***** Given records *****

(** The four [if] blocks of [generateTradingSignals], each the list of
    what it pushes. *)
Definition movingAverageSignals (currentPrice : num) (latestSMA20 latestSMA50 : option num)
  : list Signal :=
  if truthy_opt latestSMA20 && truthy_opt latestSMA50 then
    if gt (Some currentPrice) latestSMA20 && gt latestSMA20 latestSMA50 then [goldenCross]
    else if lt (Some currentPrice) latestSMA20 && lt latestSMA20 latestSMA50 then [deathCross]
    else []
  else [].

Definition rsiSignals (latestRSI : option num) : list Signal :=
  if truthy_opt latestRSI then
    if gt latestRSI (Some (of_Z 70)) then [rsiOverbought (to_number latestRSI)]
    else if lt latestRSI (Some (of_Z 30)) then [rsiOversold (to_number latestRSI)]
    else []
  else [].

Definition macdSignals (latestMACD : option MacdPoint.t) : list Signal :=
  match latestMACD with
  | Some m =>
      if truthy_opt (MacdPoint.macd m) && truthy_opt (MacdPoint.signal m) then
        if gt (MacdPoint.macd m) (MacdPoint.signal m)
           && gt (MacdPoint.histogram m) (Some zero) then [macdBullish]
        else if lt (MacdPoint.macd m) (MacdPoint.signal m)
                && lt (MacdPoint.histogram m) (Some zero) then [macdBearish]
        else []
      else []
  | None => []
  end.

*****
***** Given records *****

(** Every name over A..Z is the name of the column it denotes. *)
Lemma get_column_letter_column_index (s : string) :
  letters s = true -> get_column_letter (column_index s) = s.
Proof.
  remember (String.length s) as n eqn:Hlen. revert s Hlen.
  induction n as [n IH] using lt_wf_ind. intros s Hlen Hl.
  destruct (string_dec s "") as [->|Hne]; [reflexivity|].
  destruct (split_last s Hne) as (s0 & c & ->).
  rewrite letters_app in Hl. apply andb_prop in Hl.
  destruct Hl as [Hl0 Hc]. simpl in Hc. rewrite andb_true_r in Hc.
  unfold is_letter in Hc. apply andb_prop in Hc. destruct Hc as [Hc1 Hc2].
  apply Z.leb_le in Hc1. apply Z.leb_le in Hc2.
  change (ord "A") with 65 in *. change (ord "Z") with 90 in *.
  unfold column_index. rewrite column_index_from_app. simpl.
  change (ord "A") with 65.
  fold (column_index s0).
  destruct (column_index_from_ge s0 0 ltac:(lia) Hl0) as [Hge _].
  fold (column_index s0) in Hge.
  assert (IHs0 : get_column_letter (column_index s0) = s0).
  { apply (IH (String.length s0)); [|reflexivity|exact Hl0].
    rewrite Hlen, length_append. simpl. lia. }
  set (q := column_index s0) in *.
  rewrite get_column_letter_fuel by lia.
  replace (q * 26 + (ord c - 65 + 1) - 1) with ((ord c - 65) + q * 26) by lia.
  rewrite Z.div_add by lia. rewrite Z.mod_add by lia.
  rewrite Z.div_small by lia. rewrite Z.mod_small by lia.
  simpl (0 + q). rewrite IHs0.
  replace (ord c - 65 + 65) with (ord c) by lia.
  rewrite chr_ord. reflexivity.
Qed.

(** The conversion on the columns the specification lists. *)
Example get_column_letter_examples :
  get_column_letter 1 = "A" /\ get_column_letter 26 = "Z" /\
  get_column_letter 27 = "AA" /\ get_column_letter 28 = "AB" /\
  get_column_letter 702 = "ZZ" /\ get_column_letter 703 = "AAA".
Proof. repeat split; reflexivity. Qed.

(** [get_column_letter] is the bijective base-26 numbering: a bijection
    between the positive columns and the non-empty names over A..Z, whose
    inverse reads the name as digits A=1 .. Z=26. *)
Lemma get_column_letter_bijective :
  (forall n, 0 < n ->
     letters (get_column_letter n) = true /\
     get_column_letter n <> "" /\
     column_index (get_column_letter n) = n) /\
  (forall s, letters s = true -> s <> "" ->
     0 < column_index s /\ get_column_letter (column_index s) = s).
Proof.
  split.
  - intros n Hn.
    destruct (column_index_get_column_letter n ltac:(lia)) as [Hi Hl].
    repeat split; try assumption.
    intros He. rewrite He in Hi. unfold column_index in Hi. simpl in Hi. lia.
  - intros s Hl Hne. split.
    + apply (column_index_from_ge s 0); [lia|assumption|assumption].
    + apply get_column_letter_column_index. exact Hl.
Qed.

*****
***** Given records *****

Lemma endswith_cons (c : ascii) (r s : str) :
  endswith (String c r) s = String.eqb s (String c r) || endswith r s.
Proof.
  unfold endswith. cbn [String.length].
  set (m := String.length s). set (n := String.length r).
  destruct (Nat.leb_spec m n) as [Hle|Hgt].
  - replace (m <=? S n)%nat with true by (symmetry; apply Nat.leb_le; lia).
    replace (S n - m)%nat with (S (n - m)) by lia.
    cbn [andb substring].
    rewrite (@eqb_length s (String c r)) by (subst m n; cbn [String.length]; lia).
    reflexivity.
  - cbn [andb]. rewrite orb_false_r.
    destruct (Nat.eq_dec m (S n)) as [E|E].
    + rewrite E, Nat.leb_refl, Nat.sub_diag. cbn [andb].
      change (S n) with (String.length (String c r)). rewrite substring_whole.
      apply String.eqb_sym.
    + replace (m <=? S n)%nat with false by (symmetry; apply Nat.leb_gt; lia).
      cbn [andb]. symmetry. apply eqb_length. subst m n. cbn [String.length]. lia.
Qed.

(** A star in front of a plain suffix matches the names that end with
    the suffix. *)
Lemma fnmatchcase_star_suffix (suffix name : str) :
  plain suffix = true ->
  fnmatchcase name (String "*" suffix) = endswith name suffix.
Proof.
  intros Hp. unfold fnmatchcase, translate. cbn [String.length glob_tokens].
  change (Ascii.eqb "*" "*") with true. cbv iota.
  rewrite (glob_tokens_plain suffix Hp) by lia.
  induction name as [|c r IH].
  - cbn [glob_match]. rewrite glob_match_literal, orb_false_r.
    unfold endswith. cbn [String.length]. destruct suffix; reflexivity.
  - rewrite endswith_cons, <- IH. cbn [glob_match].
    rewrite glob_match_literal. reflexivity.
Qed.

*****

> [Assignment]: Scan the records for the string "MacdPoint" and report each line where it occurs.

> [Written reply]:
Definition macdSignals (latestMACD : option MacdPoint.t) : list Signal :=
      if truthy_opt (MacdPoint.macd m) && truthy_opt (MacdPoint.signal m) then
        if gt (MacdPoint.macd m) (MacdPoint.signal m)
           && gt (MacdPoint.histogram m) (Some zero) then [macdBullish]
        else if lt (MacdPoint.macd m) (MacdPoint.signal m)
                && lt (MacdPoint.histogram m) (Some zero) then [macdBearish]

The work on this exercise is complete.